__Exercise materials__
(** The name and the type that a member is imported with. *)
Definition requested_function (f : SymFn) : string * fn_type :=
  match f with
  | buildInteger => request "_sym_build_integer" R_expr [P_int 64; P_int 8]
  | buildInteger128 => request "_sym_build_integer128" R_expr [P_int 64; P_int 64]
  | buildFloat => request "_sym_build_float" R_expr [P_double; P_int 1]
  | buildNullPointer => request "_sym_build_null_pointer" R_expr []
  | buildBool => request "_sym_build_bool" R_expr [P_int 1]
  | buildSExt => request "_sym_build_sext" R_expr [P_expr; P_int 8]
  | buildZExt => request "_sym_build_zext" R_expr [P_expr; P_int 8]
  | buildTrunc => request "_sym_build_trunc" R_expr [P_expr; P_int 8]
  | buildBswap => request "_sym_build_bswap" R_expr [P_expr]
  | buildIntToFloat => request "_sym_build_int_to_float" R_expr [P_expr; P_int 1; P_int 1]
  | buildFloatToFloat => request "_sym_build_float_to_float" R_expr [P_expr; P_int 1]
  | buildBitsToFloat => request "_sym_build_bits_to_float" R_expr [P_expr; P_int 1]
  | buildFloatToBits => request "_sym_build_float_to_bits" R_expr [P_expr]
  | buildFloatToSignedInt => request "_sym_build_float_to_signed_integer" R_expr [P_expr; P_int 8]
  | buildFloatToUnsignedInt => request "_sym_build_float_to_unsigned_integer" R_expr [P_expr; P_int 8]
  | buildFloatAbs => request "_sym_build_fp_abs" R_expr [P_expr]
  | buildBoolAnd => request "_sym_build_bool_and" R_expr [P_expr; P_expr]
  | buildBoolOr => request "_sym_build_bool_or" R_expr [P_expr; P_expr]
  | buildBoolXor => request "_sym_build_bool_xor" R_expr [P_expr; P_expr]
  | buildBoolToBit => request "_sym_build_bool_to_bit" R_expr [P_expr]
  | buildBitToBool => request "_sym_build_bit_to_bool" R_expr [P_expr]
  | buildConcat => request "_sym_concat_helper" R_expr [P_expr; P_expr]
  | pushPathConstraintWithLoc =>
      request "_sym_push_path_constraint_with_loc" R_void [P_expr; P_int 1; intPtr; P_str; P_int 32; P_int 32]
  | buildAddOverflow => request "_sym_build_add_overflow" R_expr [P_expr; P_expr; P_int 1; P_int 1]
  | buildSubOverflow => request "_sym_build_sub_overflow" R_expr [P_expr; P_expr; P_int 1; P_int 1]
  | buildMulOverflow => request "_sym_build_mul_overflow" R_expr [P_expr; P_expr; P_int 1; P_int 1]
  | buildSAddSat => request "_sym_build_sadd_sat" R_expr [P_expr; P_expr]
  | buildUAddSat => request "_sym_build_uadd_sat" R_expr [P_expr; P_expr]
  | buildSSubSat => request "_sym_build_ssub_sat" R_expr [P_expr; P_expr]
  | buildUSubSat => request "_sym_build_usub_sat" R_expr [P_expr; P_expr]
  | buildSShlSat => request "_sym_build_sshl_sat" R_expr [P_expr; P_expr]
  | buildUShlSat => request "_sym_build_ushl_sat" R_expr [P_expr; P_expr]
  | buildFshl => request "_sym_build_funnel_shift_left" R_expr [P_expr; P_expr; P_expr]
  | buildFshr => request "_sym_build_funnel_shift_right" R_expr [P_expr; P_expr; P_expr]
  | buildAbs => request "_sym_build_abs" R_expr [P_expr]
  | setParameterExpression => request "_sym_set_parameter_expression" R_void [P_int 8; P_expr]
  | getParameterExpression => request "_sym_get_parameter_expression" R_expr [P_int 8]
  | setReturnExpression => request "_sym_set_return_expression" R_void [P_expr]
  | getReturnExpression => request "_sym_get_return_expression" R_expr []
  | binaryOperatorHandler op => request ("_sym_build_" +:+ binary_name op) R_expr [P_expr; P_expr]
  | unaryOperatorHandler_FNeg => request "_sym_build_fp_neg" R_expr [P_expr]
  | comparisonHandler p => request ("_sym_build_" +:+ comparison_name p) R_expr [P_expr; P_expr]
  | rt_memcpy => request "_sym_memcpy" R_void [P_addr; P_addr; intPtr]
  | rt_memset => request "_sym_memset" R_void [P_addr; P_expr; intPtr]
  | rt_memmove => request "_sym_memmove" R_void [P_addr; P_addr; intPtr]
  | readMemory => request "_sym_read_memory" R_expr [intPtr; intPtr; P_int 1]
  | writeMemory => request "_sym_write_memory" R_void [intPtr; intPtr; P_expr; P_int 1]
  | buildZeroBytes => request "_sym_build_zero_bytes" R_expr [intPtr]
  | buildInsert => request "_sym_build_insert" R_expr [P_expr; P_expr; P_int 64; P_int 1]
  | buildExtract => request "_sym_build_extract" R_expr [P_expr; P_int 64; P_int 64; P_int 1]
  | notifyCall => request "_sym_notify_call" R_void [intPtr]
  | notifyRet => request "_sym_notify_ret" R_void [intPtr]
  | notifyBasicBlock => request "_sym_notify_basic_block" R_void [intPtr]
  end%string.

__Assigned task__
Output exactly the lines of the material above from the one containing "buildBitToBool => request" up to and including the one containing "buildFshl => request".

__Answer space__
  | buildBitToBool => request "_sym_build_bit_to_bool" R_expr [P_expr]
  | buildConcat => request "_sym_concat_helper" R_expr [P_expr; P_expr]
  | pushPathConstraintWithLoc =>
      request "_sym_push_path_constraint_with_loc" R_void [P_expr; P_int 1; intPtr; P_str; P_int 32; P_int 32]
  | buildAddOverflow => request "_sym_build_add_overflow" R_expr [P_expr; P_expr; P_int 1; P_int 1]
  | buildSubOverflow => request "_sym_build_sub_overflow" R_expr [P_expr; P_expr; P_int 1; P_int 1]
  | buildMulOverflow => request "_sym_build_mul_overflow" R_expr [P_expr; P_expr; P_int 1; P_int 1]
  | buildSAddSat => request "_sym_build_sadd_sat" R_expr [P_expr; P_expr]
  | buildUAddSat => request "_sym_build_uadd_sat" R_expr [P_expr; P_expr]
  | buildSSubSat => request "_sym_build_ssub_sat" R_expr [P_expr; P_expr]
  | buildUSubSat => request "_sym_build_usub_sat" R_expr [P_expr; P_expr]
  | buildSShlSat => request "_sym_build_sshl_sat" R_expr [P_expr; P_expr]
  | buildUShlSat => request "_sym_build_ushl_sat" R_expr [P_expr; P_expr]
  | buildFshl => request "_sym_build_funnel_shift_left" R_expr [P_expr; P_expr; P_expr]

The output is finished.